++++ Record set
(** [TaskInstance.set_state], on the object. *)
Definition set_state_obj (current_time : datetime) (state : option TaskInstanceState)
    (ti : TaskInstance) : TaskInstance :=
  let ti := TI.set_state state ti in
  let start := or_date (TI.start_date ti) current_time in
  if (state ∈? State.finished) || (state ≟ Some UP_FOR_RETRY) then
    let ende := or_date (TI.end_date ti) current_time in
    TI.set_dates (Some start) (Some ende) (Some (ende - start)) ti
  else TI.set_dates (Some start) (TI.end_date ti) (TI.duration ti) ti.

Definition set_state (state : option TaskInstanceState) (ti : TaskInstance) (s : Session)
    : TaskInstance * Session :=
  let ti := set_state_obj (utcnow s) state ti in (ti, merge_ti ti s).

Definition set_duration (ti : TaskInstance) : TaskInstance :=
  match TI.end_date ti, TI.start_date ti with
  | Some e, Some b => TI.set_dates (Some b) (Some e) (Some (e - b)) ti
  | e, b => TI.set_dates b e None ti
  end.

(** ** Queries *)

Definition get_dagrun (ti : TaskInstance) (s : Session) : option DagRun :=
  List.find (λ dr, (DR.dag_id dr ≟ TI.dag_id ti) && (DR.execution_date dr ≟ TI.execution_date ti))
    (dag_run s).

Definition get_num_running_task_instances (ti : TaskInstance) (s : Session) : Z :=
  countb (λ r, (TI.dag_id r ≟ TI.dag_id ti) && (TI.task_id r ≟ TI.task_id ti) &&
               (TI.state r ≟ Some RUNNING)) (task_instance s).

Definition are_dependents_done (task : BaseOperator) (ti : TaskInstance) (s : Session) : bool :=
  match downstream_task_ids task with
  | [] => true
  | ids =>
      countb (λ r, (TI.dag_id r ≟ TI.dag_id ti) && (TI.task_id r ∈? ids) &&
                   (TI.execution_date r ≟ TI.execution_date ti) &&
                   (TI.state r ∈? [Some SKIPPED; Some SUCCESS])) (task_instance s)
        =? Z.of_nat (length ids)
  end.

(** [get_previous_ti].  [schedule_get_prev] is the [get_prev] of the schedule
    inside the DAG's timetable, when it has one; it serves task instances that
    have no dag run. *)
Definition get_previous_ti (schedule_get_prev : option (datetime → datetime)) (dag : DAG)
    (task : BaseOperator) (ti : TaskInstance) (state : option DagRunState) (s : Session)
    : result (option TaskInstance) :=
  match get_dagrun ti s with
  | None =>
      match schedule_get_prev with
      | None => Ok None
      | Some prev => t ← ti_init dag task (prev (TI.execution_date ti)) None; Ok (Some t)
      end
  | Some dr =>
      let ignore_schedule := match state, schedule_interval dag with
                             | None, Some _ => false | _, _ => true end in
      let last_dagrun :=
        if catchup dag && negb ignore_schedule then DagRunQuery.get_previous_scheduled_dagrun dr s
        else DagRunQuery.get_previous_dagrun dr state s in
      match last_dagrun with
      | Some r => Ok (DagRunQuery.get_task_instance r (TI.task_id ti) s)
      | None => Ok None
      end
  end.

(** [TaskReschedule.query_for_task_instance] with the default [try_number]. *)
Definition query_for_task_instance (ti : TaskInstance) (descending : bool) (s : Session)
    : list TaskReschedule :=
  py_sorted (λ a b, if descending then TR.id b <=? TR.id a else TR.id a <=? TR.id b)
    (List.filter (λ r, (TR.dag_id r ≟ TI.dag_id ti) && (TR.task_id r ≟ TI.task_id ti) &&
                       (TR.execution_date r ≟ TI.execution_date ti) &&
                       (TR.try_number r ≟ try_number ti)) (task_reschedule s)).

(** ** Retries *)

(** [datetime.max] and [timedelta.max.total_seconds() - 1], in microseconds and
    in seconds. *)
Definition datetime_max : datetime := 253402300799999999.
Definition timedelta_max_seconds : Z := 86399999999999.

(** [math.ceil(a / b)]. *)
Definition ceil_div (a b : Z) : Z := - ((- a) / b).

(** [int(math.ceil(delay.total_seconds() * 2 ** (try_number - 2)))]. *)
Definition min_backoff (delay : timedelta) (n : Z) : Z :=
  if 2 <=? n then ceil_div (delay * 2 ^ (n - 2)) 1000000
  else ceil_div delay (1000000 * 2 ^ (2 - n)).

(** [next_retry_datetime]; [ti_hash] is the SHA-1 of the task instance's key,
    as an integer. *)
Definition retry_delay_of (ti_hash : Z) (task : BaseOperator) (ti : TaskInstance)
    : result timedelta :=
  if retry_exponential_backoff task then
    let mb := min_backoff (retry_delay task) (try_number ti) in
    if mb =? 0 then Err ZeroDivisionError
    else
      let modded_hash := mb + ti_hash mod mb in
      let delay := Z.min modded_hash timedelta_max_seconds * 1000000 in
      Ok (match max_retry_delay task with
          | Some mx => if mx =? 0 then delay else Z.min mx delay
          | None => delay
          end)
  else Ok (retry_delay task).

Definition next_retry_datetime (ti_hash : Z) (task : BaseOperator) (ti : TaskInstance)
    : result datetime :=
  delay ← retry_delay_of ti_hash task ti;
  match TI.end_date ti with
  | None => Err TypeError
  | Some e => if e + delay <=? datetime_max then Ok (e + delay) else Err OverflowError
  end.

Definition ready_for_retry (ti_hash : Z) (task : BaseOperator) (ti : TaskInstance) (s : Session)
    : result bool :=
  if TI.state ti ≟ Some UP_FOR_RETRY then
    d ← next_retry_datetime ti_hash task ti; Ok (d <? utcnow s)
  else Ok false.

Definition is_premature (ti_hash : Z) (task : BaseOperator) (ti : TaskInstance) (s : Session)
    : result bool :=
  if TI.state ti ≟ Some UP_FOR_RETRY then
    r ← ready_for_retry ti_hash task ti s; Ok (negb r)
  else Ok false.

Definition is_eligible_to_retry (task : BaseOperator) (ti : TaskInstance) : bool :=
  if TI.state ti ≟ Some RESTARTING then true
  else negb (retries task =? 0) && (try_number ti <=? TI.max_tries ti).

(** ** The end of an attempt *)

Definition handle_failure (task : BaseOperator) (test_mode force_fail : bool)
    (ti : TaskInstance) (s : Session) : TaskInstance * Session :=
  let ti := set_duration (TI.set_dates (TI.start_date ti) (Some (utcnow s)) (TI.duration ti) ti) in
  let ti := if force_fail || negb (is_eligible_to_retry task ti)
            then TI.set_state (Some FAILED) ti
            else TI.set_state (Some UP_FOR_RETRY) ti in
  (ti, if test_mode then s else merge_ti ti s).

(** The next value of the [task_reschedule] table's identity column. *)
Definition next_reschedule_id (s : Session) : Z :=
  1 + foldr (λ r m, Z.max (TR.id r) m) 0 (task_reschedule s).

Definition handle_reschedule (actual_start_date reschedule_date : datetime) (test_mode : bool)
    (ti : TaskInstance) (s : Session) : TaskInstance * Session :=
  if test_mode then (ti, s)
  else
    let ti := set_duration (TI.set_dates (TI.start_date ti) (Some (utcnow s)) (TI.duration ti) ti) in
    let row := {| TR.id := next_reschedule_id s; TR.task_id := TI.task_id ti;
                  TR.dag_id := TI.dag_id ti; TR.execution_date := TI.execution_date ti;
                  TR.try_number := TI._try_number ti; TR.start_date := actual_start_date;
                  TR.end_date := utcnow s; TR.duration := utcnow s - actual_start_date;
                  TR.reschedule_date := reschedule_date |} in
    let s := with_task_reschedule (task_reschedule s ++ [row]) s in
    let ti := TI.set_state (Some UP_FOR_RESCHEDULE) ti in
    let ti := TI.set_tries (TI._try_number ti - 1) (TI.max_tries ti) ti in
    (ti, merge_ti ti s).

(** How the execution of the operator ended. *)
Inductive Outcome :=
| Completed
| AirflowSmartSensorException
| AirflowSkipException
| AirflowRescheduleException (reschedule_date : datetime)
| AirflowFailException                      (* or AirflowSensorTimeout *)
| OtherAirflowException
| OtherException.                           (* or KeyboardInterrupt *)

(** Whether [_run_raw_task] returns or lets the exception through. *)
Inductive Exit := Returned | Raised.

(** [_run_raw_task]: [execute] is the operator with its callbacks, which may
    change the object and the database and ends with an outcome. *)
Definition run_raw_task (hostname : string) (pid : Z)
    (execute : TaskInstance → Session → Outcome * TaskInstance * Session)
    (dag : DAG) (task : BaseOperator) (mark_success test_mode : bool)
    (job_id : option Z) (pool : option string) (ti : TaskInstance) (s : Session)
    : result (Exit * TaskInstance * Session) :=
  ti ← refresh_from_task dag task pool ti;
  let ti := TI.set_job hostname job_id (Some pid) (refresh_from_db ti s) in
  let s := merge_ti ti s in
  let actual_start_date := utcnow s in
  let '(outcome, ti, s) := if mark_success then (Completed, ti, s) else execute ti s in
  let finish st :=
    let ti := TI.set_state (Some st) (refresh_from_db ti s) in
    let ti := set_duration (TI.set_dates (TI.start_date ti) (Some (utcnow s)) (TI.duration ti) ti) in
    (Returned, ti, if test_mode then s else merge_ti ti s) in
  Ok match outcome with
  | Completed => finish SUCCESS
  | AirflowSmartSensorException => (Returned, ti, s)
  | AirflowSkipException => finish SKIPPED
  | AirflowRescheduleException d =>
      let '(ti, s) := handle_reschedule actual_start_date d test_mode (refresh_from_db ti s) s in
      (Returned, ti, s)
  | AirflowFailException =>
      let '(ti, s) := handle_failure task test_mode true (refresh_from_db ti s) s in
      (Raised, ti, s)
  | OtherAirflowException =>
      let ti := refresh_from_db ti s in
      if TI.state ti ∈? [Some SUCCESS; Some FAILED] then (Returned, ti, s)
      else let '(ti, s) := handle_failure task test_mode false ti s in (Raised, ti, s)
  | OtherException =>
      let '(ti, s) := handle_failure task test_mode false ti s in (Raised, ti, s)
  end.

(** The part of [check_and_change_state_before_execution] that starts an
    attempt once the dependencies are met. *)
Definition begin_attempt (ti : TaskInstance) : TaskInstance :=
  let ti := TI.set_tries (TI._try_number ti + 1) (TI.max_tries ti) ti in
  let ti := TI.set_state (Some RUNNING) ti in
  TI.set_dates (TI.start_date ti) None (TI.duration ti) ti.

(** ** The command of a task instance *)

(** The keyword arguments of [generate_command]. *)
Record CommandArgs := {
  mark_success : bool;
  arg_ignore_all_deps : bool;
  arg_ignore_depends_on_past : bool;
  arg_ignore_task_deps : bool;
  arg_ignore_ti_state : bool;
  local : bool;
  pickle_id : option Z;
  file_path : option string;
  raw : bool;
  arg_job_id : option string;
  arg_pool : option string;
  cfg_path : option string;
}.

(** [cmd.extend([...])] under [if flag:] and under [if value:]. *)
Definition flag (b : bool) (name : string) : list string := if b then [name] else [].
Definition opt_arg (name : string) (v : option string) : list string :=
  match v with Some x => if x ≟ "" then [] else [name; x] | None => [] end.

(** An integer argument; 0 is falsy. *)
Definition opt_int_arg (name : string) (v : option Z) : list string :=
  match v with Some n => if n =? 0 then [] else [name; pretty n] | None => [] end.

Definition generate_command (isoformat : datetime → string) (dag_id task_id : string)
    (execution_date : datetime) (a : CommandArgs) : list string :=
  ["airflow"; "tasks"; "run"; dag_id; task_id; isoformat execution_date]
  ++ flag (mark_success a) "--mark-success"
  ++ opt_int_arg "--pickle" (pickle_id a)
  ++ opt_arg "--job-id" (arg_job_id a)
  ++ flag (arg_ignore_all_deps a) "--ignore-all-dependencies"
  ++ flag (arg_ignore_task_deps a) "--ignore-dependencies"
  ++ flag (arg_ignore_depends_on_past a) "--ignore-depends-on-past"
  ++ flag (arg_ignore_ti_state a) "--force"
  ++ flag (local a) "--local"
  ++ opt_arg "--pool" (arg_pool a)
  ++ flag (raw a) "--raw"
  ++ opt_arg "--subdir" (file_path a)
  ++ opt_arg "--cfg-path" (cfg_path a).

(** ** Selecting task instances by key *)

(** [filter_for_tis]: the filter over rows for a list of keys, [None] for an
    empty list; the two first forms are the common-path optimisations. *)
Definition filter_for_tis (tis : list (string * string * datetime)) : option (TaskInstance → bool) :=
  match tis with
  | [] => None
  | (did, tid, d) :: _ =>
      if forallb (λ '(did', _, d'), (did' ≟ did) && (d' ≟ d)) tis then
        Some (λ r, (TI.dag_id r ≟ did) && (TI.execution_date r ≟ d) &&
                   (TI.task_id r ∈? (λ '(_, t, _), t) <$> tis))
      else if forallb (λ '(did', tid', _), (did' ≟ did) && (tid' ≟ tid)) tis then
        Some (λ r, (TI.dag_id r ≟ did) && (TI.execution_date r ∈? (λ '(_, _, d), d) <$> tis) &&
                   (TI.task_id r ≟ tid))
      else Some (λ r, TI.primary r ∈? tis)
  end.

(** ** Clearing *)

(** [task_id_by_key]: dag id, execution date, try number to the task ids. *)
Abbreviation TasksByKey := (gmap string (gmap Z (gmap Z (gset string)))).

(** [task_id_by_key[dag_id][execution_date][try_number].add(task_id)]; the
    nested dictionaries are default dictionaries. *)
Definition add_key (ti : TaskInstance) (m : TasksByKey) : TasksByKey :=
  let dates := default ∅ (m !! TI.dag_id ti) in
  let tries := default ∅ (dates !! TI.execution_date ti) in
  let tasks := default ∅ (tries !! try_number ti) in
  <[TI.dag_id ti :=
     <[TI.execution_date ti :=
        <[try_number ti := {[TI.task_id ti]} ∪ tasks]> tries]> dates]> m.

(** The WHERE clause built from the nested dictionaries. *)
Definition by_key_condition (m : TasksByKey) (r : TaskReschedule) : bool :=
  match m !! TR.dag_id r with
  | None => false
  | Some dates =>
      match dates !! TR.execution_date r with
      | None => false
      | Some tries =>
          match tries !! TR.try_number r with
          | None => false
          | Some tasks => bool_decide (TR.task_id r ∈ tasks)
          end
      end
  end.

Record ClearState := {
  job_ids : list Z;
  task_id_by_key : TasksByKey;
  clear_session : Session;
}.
++++++++
++++ Record set
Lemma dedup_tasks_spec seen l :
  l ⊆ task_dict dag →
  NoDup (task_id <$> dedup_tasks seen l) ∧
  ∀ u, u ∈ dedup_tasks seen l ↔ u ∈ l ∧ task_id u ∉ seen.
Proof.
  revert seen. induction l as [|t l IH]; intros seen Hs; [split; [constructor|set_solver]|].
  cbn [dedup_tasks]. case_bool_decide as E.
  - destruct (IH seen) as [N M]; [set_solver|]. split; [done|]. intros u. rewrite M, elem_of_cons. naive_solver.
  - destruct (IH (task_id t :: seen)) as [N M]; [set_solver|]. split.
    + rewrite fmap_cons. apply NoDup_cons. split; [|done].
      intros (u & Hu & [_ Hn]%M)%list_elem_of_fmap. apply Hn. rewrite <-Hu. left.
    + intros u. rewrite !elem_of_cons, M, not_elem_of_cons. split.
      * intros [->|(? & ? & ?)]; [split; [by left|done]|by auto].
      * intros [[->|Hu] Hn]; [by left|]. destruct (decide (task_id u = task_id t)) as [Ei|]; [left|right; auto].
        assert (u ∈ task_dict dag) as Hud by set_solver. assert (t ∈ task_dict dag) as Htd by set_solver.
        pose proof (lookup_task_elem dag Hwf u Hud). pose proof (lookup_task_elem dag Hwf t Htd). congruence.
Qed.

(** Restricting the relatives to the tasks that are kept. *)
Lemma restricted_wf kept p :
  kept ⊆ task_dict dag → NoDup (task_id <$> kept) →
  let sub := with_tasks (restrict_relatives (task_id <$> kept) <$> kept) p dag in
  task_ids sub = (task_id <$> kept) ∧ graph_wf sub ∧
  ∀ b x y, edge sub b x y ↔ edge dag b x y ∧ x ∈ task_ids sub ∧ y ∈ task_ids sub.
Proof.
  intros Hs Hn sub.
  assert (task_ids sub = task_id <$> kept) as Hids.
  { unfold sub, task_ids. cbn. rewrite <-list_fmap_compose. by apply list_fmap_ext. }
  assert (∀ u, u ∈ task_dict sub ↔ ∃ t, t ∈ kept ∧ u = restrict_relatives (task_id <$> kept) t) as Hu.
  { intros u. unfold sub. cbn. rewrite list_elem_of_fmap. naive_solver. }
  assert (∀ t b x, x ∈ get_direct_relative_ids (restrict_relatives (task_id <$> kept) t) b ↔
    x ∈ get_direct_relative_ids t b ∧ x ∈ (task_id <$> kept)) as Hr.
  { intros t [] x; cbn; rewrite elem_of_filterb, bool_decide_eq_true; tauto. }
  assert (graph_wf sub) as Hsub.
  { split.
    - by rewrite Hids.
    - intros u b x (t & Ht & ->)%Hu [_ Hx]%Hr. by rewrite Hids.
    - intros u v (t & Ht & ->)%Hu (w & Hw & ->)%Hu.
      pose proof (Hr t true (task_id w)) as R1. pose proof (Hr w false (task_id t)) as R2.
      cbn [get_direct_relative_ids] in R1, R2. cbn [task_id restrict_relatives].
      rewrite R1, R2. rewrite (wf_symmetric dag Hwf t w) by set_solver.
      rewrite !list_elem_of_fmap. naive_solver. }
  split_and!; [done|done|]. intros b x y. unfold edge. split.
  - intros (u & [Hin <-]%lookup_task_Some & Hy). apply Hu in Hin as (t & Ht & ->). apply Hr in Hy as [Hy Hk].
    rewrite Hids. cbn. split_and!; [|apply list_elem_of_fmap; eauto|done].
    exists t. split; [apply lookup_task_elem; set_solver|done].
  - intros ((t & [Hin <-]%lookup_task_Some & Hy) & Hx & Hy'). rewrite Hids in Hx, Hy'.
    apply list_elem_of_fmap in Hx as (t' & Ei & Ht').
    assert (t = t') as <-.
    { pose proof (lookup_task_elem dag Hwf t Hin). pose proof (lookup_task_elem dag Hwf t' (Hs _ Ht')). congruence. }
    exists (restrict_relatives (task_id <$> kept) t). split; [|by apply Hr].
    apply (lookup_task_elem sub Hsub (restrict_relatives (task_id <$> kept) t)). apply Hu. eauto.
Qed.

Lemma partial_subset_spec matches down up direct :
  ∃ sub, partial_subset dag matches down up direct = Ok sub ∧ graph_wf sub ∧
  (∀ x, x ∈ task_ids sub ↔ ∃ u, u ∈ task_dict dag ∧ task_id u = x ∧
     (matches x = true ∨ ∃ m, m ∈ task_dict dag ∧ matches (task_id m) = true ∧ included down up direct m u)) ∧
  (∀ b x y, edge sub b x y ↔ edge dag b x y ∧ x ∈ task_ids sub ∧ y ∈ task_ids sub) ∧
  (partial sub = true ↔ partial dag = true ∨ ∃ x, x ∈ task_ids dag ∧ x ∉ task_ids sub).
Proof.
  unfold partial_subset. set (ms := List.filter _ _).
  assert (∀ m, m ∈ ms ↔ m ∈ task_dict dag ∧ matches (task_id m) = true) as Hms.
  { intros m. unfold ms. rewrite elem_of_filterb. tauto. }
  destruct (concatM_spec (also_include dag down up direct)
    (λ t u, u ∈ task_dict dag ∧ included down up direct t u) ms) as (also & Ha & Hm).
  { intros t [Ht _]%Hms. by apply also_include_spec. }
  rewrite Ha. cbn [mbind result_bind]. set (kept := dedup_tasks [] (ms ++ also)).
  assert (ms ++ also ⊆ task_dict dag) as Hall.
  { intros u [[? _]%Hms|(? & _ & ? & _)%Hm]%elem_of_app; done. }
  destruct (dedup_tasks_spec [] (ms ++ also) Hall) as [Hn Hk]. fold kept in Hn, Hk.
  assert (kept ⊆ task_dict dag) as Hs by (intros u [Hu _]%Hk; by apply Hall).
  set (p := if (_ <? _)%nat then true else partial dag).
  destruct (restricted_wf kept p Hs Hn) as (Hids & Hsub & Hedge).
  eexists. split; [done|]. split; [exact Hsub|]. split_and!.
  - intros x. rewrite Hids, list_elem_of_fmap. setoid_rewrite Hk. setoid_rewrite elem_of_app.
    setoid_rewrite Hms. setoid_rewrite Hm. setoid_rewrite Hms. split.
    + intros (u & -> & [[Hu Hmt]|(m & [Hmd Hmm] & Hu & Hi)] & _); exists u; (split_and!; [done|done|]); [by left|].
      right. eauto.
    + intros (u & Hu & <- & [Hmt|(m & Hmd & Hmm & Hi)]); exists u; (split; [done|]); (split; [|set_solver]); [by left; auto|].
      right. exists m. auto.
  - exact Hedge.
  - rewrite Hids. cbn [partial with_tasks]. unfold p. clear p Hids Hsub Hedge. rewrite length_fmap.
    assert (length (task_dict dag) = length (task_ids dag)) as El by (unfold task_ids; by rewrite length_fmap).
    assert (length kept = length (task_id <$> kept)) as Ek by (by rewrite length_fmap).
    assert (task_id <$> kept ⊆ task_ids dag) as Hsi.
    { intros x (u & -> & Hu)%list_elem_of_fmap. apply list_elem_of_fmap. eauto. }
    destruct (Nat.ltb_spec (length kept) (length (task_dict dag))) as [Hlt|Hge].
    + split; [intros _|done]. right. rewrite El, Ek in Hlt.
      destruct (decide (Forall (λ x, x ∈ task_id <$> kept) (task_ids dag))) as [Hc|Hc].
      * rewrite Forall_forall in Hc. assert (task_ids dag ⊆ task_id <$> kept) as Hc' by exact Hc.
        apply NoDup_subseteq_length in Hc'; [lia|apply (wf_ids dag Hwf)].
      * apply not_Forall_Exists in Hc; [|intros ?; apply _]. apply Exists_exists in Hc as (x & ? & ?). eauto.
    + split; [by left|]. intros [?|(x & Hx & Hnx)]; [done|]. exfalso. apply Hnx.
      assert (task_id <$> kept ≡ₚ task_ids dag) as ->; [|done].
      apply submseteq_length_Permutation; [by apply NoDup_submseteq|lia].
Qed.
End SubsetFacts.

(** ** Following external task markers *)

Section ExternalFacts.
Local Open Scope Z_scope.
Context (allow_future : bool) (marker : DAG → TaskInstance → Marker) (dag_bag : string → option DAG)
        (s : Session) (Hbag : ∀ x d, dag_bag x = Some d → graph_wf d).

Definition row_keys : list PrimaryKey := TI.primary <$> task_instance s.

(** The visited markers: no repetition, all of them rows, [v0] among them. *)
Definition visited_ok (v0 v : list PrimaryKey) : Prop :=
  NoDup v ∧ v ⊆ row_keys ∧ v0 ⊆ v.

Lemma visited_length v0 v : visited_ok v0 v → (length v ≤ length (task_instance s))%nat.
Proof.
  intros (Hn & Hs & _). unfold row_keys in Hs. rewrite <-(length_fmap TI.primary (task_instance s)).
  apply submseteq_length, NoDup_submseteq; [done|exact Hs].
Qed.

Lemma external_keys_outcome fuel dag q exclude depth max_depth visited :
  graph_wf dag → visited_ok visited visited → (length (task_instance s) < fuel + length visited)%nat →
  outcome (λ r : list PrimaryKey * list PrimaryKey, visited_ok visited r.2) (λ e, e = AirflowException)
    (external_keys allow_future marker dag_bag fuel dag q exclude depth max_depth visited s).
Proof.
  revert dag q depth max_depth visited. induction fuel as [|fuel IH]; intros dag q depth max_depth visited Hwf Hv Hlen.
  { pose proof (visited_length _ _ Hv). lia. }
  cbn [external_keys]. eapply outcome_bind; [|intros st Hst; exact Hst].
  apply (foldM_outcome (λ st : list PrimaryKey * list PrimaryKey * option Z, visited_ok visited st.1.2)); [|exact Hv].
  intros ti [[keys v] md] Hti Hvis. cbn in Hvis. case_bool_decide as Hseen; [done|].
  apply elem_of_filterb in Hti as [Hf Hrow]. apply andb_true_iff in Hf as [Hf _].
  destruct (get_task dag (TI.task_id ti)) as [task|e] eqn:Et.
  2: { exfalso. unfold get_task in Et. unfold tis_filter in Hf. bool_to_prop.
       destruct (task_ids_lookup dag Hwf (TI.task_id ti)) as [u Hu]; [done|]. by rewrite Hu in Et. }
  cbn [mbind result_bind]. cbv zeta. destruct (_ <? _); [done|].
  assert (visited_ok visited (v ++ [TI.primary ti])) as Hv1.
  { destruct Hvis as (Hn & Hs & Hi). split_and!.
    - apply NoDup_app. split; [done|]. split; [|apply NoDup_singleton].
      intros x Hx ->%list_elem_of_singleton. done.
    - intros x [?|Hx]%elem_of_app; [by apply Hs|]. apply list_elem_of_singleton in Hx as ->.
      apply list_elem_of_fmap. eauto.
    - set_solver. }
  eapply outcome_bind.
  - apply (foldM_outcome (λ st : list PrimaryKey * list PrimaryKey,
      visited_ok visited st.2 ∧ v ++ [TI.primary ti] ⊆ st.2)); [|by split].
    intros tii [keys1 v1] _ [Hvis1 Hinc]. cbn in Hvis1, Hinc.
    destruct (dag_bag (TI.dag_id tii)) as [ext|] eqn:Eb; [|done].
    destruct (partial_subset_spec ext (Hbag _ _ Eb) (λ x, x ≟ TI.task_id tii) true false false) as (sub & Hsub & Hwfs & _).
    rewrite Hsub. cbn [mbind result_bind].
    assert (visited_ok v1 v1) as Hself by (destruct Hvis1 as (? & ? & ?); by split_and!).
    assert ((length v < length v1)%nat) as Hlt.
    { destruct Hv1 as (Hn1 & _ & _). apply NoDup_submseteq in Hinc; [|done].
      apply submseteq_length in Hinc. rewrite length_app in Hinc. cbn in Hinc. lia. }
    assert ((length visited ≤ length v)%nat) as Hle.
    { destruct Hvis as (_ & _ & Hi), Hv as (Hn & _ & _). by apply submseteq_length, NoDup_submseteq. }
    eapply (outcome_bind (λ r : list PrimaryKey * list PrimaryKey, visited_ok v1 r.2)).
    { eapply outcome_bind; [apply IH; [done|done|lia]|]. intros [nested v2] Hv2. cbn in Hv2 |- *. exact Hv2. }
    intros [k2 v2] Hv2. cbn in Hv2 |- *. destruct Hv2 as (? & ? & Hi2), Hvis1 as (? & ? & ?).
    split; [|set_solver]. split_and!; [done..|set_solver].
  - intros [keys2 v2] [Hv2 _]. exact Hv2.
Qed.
++++++++
What you give back must be the stretch above, starting at the line with "else Ok (retry_delay task)." and ending at the line with "TR.end_date := utcnow", copied exactly.

  else Ok (retry_delay task).

Definition next_retry_datetime (ti_hash : Z) (task : BaseOperator) (ti : TaskInstance)
    : result datetime :=
  delay ← retry_delay_of ti_hash task ti;
  match TI.end_date ti with
  | None => Err TypeError
  | Some e => if e + delay <=? datetime_max then Ok (e + delay) else Err OverflowError
  end.

Definition ready_for_retry (ti_hash : Z) (task : BaseOperator) (ti : TaskInstance) (s : Session)
    : result bool :=
  if TI.state ti ≟ Some UP_FOR_RETRY then
    d ← next_retry_datetime ti_hash task ti; Ok (d <? utcnow s)
  else Ok false.

Definition is_premature (ti_hash : Z) (task : BaseOperator) (ti : TaskInstance) (s : Session)
    : result bool :=
  if TI.state ti ≟ Some UP_FOR_RETRY then
    r ← ready_for_retry ti_hash task ti s; Ok (negb r)
  else Ok false.

Definition is_eligible_to_retry (task : BaseOperator) (ti : TaskInstance) : bool :=
  if TI.state ti ≟ Some RESTARTING then true
  else negb (retries task =? 0) && (try_number ti <=? TI.max_tries ti).

(** ** The end of an attempt *)

Definition handle_failure (task : BaseOperator) (test_mode force_fail : bool)
    (ti : TaskInstance) (s : Session) : TaskInstance * Session :=
  let ti := set_duration (TI.set_dates (TI.start_date ti) (Some (utcnow s)) (TI.duration ti) ti) in
  let ti := if force_fail || negb (is_eligible_to_retry task ti)
            then TI.set_state (Some FAILED) ti
            else TI.set_state (Some UP_FOR_RETRY) ti in
  (ti, if test_mode then s else merge_ti ti s).

(** The next value of the [task_reschedule] table's identity column. *)
Definition next_reschedule_id (s : Session) : Z :=
  1 + foldr (λ r m, Z.max (TR.id r) m) 0 (task_reschedule s).

Definition handle_reschedule (actual_start_date reschedule_date : datetime) (test_mode : bool)
    (ti : TaskInstance) (s : Session) : TaskInstance * Session :=
  if test_mode then (ti, s)
  else
    let ti := set_duration (TI.set_dates (TI.start_date ti) (Some (utcnow s)) (TI.duration ti) ti) in
    let row := {| TR.id := next_reschedule_id s; TR.task_id := TI.task_id ti;
                  TR.dag_id := TI.dag_id ti; TR.execution_date := TI.execution_date ti;
                  TR.try_number := TI._try_number ti; TR.start_date := actual_start_date;
                  TR.end_date := utcnow s; TR.duration := utcnow s - actual_start_date;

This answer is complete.